REQUIRED ACTION
Give the lines below again exactly, starting with the line that holds "ready queue, whose" and going on through the line that holds "Proof. apply serviceAllocations_loop_spec.".

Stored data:
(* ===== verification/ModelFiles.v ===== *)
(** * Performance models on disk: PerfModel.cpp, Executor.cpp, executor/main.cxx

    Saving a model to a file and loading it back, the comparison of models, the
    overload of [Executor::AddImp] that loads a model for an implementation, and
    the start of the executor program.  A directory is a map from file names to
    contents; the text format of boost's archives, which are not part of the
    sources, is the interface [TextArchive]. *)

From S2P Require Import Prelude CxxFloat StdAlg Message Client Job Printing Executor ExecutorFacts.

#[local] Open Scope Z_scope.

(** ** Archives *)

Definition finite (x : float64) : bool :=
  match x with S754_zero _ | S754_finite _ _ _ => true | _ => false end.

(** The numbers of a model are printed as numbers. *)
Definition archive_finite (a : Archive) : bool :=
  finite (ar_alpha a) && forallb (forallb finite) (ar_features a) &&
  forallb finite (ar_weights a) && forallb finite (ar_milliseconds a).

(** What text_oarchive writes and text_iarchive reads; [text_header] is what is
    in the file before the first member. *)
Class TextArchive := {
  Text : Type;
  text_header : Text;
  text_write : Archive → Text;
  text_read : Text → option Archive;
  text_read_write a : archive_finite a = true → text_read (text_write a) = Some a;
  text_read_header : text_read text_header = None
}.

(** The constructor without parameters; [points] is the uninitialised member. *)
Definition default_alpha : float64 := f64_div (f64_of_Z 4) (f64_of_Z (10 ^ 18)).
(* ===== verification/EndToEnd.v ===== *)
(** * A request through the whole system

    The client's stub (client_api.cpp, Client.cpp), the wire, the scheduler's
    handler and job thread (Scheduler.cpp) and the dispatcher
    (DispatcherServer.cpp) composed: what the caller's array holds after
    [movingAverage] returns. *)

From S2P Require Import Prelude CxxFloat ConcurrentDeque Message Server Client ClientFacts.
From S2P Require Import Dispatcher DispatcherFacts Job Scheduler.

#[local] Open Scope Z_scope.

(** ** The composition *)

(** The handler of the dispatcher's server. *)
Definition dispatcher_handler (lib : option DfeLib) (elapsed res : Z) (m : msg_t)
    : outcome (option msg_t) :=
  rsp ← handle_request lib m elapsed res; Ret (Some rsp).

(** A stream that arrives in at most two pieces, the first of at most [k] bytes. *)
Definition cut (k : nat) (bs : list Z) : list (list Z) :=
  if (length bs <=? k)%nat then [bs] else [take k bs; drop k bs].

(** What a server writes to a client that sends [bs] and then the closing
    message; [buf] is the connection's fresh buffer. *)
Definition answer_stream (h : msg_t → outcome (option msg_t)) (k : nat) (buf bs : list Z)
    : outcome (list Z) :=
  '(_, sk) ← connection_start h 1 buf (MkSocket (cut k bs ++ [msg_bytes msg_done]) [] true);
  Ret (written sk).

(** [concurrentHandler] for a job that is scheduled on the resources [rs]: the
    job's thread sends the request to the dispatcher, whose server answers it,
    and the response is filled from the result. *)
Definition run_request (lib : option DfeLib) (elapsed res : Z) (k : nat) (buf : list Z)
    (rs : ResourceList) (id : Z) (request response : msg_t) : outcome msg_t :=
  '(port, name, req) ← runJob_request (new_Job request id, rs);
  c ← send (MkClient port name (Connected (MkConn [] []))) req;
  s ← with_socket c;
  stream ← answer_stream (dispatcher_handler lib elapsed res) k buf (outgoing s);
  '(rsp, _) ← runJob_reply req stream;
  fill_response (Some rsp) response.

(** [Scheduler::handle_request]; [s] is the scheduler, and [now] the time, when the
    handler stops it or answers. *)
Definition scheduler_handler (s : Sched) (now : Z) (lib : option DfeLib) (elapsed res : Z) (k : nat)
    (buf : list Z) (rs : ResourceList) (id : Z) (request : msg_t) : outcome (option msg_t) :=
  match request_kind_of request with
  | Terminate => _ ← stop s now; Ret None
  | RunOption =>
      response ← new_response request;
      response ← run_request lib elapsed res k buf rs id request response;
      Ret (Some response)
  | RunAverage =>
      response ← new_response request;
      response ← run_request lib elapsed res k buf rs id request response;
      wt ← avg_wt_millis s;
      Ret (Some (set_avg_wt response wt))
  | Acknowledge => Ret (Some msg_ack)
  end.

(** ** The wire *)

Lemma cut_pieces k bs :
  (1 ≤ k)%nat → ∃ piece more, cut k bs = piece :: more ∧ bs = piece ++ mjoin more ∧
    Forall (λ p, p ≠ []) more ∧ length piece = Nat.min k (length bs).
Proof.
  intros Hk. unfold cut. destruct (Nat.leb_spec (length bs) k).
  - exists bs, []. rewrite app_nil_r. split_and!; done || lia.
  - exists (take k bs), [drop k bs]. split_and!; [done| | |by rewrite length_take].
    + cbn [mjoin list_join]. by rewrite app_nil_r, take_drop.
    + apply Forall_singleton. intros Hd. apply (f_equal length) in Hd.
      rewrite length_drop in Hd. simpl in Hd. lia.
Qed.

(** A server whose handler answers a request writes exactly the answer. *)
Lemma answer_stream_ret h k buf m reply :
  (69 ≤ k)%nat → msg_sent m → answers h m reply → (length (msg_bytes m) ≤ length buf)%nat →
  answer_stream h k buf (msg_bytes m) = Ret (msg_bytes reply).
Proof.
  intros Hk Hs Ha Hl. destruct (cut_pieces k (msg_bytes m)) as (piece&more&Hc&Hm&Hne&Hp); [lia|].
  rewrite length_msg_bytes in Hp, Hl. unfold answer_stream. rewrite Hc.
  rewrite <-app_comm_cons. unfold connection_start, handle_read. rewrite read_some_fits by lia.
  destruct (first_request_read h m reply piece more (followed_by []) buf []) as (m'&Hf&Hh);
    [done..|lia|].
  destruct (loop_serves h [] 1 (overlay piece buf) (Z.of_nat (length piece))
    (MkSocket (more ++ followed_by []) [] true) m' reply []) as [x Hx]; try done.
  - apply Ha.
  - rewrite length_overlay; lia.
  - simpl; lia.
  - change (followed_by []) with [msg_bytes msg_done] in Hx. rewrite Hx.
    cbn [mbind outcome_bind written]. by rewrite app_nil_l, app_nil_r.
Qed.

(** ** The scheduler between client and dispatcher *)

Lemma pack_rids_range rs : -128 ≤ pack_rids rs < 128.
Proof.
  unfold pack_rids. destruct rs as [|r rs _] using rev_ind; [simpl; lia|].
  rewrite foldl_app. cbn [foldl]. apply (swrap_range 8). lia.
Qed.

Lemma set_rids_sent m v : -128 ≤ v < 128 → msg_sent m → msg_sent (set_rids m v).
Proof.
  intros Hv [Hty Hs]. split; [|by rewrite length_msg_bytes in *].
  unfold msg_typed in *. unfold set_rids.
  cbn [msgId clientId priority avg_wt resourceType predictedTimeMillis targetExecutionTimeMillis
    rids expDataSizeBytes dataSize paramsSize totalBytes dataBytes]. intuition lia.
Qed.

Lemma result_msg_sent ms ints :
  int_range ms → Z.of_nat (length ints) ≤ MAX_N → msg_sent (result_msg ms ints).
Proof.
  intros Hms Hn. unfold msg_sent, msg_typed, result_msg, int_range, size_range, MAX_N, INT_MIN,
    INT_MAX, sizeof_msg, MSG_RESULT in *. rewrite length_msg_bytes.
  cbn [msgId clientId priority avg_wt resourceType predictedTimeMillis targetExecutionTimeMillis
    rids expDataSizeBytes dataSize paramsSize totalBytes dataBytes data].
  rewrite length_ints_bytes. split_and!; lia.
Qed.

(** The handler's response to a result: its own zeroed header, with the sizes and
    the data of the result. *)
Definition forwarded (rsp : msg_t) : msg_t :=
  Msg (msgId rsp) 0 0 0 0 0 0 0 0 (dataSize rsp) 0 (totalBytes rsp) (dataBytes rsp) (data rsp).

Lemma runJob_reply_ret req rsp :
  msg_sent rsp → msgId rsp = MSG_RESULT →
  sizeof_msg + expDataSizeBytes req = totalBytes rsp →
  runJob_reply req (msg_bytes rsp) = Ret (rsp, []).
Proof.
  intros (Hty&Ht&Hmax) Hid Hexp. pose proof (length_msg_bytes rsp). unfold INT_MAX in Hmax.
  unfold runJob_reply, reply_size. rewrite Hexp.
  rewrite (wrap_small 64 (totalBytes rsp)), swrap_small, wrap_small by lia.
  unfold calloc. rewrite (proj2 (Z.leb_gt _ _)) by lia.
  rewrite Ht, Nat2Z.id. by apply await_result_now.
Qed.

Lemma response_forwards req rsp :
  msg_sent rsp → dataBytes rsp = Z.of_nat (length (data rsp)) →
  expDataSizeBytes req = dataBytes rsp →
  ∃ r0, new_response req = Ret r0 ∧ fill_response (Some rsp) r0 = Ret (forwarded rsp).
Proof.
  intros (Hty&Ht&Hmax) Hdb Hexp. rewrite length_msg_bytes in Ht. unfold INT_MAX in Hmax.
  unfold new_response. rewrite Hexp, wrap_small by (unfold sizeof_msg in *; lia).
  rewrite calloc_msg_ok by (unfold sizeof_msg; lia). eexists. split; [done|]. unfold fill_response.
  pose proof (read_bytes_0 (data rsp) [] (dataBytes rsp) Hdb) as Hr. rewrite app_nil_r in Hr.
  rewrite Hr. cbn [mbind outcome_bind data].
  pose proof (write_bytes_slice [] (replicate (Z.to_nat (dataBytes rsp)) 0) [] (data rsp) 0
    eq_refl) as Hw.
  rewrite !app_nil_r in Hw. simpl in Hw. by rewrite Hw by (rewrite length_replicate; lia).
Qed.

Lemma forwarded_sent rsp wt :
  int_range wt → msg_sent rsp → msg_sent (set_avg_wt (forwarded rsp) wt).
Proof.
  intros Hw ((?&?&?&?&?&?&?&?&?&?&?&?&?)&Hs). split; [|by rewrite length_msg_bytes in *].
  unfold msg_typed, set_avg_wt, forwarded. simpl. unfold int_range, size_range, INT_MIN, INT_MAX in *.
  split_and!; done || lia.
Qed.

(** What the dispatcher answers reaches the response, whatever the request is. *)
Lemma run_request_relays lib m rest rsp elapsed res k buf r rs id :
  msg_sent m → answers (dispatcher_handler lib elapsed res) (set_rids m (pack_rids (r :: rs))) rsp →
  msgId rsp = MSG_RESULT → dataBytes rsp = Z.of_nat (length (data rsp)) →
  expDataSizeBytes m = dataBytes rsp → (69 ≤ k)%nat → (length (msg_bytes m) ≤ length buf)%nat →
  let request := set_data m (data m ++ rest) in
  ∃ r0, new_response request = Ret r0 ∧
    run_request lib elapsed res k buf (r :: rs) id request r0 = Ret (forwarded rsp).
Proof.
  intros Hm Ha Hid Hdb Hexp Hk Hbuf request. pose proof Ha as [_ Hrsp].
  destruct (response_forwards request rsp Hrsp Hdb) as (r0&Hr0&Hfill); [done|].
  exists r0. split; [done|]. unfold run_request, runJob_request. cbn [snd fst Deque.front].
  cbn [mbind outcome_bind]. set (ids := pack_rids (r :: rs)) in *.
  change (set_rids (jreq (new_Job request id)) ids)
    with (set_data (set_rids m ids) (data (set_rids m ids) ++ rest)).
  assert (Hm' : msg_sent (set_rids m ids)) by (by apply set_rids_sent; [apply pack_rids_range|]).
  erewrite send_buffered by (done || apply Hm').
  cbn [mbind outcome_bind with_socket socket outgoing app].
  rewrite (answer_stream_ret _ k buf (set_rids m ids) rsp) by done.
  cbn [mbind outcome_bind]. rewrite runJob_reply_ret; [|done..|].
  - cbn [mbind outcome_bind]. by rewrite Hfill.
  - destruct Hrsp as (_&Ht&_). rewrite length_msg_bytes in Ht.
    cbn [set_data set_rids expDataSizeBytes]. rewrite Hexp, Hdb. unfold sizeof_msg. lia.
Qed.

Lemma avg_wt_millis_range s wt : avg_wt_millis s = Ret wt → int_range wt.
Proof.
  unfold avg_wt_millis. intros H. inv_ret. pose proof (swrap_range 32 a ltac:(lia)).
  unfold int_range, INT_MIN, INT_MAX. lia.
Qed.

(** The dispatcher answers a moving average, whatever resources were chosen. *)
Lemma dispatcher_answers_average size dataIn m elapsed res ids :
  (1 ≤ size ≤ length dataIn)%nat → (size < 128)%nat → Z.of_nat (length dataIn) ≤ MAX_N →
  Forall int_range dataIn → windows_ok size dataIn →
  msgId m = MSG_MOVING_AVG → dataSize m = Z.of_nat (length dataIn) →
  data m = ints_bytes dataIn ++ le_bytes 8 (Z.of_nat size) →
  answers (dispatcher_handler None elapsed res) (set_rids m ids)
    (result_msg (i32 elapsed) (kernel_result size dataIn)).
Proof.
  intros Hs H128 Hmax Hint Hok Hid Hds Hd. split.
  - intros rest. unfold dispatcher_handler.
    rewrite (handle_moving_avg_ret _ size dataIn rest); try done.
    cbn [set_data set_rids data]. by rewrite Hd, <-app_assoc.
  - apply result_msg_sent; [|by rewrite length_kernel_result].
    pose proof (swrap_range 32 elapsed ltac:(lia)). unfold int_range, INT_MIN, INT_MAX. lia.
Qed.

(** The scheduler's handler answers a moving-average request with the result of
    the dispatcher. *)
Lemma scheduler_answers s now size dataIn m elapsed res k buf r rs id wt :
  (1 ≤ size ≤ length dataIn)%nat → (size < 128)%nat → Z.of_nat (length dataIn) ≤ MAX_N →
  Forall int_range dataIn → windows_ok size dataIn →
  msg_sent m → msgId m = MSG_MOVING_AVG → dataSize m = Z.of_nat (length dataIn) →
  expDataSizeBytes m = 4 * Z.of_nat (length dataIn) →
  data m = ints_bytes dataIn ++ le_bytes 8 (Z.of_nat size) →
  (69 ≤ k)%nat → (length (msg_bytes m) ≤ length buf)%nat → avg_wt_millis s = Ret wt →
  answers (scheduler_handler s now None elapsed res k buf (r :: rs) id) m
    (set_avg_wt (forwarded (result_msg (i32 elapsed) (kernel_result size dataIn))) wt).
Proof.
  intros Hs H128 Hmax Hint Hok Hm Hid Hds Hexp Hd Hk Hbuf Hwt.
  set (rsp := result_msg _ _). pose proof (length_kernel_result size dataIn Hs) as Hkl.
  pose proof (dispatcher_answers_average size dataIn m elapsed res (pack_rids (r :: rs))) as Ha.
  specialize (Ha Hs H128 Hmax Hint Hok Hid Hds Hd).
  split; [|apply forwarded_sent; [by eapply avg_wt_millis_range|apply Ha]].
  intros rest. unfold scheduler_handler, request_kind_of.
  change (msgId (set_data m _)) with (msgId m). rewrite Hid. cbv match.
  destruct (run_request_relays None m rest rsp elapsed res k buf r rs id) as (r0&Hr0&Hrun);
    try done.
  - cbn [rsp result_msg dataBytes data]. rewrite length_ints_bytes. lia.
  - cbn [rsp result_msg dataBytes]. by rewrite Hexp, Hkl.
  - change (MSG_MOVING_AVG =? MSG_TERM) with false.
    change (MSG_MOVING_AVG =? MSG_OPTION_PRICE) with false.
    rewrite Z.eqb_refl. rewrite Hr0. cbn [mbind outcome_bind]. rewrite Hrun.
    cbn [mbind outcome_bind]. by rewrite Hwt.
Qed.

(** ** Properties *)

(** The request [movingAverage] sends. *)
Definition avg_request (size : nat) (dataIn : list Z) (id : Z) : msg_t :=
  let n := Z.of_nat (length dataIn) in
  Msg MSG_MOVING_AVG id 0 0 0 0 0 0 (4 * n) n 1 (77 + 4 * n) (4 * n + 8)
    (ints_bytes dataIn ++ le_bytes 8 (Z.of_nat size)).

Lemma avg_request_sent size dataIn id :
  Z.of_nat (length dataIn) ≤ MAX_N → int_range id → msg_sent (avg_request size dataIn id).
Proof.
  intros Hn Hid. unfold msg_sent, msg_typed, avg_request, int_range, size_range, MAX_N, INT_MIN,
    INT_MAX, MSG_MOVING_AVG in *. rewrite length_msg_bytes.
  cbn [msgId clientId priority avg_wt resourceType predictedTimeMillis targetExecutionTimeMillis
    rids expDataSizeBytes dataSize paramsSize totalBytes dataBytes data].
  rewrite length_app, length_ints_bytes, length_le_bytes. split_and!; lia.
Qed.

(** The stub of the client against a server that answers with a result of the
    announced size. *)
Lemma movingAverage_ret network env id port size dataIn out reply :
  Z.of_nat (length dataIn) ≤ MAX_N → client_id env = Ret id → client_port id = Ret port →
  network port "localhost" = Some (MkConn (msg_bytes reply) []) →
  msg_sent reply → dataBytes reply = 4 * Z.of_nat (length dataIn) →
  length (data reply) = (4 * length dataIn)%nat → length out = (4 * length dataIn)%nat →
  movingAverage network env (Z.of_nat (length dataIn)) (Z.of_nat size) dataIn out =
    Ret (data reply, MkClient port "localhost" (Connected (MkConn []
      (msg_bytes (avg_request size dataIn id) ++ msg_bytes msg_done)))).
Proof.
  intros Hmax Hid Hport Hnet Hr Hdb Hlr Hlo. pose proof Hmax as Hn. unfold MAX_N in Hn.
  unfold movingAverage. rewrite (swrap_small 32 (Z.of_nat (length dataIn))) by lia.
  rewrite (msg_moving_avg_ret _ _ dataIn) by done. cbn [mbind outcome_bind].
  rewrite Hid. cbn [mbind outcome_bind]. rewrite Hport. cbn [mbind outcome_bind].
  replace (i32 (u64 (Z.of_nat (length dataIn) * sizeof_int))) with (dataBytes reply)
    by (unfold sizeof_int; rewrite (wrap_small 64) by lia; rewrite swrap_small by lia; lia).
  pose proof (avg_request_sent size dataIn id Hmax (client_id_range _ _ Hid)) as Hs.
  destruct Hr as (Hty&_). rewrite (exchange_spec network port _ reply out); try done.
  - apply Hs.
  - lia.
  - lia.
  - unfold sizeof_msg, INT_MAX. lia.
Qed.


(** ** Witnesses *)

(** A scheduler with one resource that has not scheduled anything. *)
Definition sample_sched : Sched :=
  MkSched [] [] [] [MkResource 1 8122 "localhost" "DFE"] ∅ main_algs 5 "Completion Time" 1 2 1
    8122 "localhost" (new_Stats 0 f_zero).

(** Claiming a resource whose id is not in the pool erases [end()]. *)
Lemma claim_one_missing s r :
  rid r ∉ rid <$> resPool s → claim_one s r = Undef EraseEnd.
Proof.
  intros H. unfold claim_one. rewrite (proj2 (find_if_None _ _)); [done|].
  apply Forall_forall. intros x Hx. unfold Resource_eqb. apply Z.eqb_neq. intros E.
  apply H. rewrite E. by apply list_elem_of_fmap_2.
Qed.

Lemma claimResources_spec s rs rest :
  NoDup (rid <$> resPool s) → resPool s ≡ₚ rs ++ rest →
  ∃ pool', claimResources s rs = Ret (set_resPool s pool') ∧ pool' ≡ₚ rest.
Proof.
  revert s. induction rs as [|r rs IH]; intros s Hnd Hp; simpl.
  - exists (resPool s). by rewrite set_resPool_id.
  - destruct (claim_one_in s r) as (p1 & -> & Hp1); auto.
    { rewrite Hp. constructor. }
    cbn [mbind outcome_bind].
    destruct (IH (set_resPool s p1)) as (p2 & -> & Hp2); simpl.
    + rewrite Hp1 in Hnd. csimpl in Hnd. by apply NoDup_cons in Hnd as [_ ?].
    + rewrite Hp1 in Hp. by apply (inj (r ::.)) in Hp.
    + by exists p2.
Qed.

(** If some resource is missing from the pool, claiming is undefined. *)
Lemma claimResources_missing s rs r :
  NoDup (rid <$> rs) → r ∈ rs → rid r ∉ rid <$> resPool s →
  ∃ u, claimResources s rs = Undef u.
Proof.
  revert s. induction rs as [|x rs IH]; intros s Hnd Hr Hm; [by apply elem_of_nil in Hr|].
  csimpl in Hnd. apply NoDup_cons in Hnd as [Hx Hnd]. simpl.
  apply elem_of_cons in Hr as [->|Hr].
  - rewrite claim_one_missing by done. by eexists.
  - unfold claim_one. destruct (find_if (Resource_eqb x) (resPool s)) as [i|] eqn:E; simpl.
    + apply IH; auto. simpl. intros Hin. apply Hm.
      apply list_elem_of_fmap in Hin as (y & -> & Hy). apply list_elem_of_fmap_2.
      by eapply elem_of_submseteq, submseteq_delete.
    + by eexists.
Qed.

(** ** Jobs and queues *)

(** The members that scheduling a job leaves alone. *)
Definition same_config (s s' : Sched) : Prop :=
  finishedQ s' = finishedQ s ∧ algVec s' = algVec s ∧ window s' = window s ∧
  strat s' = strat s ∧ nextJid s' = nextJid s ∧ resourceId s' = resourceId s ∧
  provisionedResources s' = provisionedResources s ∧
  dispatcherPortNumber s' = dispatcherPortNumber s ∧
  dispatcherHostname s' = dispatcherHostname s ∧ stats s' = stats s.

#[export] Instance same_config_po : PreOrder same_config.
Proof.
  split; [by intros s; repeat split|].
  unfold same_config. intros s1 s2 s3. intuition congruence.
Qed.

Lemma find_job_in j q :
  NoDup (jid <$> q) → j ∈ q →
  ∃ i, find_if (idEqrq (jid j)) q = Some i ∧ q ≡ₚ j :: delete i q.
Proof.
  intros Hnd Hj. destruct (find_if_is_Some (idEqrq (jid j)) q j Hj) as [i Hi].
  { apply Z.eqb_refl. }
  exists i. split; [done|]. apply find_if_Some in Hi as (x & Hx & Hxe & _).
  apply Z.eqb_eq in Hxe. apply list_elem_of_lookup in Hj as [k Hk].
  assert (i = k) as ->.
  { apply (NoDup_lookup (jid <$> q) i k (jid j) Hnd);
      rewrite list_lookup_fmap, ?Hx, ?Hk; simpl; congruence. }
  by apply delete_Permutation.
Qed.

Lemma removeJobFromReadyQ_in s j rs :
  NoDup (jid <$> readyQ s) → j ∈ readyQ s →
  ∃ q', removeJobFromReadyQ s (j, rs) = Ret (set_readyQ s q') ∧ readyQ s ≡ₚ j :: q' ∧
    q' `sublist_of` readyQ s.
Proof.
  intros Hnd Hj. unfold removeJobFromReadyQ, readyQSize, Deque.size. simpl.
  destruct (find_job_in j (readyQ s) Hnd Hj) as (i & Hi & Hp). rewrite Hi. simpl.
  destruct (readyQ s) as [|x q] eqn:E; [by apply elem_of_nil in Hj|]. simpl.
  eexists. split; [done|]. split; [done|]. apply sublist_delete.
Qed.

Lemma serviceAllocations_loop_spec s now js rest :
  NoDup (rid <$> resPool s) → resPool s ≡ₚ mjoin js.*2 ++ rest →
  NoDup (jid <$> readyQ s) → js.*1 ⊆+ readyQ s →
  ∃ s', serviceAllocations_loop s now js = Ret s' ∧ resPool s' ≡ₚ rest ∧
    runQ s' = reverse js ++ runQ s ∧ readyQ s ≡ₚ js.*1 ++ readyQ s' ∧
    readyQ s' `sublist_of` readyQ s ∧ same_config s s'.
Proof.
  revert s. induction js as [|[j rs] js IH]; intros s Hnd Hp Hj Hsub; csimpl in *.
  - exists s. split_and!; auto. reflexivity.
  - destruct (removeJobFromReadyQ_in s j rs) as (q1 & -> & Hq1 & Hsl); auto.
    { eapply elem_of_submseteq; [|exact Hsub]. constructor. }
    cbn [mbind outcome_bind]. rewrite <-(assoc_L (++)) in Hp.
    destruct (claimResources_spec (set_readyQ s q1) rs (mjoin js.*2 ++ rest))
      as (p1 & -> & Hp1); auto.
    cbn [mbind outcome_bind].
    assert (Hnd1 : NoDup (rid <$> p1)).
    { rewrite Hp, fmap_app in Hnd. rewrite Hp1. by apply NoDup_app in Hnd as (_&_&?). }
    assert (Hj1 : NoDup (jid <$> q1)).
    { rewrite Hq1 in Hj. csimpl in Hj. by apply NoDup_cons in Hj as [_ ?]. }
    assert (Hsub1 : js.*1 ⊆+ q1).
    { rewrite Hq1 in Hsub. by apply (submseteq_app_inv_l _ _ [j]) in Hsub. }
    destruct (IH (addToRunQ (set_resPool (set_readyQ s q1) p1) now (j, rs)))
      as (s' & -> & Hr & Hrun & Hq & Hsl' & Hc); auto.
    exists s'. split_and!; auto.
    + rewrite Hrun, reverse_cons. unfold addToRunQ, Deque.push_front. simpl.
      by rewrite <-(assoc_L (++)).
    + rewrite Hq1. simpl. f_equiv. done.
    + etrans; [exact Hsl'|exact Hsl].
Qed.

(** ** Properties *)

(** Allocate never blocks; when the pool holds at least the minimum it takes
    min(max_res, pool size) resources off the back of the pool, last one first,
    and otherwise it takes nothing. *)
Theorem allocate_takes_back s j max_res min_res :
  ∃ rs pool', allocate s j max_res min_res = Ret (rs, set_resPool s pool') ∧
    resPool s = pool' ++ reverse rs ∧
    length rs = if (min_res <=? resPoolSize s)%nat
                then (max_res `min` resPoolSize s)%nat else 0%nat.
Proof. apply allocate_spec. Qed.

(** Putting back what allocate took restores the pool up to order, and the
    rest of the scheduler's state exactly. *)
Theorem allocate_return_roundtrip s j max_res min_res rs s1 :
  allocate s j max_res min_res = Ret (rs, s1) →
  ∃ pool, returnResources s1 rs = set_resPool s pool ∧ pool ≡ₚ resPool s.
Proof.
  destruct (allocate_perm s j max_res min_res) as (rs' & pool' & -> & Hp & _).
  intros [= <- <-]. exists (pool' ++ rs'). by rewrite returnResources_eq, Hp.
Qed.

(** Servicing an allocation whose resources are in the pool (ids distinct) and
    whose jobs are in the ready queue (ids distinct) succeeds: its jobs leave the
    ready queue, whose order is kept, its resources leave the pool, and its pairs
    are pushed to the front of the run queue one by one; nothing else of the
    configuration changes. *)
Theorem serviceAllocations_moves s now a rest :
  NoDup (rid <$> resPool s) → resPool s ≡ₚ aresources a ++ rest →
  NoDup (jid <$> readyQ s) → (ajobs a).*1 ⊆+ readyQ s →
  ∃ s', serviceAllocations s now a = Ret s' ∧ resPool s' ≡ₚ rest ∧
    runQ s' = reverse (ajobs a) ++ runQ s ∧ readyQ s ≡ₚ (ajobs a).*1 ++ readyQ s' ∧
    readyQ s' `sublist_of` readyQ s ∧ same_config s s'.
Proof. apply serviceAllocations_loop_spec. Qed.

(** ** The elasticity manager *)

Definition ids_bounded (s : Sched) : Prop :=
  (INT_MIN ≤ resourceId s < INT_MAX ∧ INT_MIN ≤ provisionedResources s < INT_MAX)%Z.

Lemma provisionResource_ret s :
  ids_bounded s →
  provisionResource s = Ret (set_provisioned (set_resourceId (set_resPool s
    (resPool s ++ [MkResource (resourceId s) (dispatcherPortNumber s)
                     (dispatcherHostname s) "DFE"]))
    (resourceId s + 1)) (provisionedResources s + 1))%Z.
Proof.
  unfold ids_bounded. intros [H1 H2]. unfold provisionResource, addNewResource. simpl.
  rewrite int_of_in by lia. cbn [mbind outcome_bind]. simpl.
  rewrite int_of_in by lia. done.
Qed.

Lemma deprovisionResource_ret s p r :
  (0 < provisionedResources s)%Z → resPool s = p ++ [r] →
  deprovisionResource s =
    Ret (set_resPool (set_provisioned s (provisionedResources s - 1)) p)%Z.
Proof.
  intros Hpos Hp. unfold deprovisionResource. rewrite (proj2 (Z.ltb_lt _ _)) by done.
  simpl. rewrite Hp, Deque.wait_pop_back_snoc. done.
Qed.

OUTPUT OF THE TASK
    ready queue, whose order is kept, its resources leave the pool, and its pairs
    are pushed to the front of the run queue one by one; nothing else of the
    configuration changes. *)
Theorem serviceAllocations_moves s now a rest :
  NoDup (rid <$> resPool s) → resPool s ≡ₚ aresources a ++ rest →
  NoDup (jid <$> readyQ s) → (ajobs a).*1 ⊆+ readyQ s →
  ∃ s', serviceAllocations s now a = Ret s' ∧ resPool s' ≡ₚ rest ∧
    runQ s' = reverse (ajobs a) ++ runQ s ∧ readyQ s ≡ₚ (ajobs a).*1 ++ readyQ s' ∧
    readyQ s' `sublist_of` readyQ s ∧ same_config s s'.
Proof. apply serviceAllocations_loop_spec. Qed.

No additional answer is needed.